À quelques mois des élections générales de 2026, le code électoral modifié le 15 mars 2024 ne fait toujours pas consensus. L’opposition et la société civile continuent de le dénoncer vertement et demandent sa relecture. Lors d’une émission d’échanges tenue ce vendredi 06 juin 2025 sur les ondes d’Arzèkè FM à Parakou, le porte-parole du gouvernement, Wilfried Léandre Houngbédji a, de nouveau, réagi face à la polémique autour de cet instrument électoral.

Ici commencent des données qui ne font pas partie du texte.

Lemma nondecreasing_head (a : float) (l : list float) :
  nondecreasing (a :: l) = true -> forall x, In x l -> (a <=? x) = true.
Proof.
  revert a. induction l as [|b l IH]; intros a H x Hx; [contradiction|].
  cbn [nondecreasing] in H. apply andb_true_iff in H as [Hab Hl].
  destruct Hx as [<-|Hx]; [assumption|].
  eapply leb_trans; [exact Hab|]. apply IH; assumption.
Qed.

(** A spike of train 2 the cursor has passed is not within delta-t of a
    later spike of train 1. *)
Lemma within_passed (a a' b : float) :
  within dt a b = false -> (a <? b) = false -> (a <=? a') = true ->
  within dt a' b = false.
Proof.
  intros Hw Hlt Hle. destruct (within dt a' b) eqn:Hw'; [exfalso|reflexivity].
  destruct (within_true_finite dt a' b dt_not_infinity Hw') as [Fa' Fb].
  apply leb_true_iff in Hle as (Na & Na' & Hle).
  pose proof (finiteb_not_nan _ Fb) as Nb.
  assert (F2Z b <= F2Z a)%Z as Hba.
  { destruct (Z.le_gt_cases (F2Z b) (F2Z a)); [assumption|].
    assert ((a <? b) = true) by (apply ltb_true_iff; auto). congruence. }
  assert (finiteb a = true) as Fa by (apply (finiteb_between b a a'); auto).
  apply (within_finite dt a' b Fa' Fb) in Hw' as [Ndt Hd'].
  assert (within dt a b = true); [|congruence].
  apply (within_finite dt a b Fa Fb). split; [assumption|].
  pose proof (rnd_mono 0 (F2Z a - F2Z b) ltac:(lia)) as H0.
  pose proof (rnd_mono (F2Z a - F2Z b) (F2Z a' - F2Z b) ltac:(lia)) as H1.
  rewrite rnd_0 in H0. lia.
Qed.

Selon Wilfried Léandre Houngbédji, les textes en vigueur ne sont pas négociables et doivent être appliqués dans l’intérêt de la démocratie. À l’en croire, ce code électoral pose un défi uniforme à tous les partis. « Les règles électorales, comme les lois, sont filles de leur temps. Elles s’imposent à tous, qu’on y adhère ou non », a-t-il déclaré.
Pour ce qui est des critiques concernant le seuil électoral, le Secrétaire général adjoint du gouvernement estime que le véritable problème est la volonté des partis politiques. Selon lui, les formations politiques doivent cesser de se retrancher derrière ce débat et plutôt s’organiser pour véritablement aller à la conquête de l’électorat. « Même si la loi avait fixé le seuil à 10 % ou 5 %, certains trouveraient encore à redire… Le véritable problème, ce n’est pas le seuil, mais la volonté des partis qu’il faut questionner », a martelé Wilfried Léandre Houngbédji.
Pour finir, le porte-parole du gouvernement a également clarifié la position de l’État sur le multipartisme. Aux dires de Wilfried Léandre Houngbédji, la loi n’interdit pas qu’il y ait mille partis au Bénin, mais elle exige qu’il y ait des partis à ancrage national.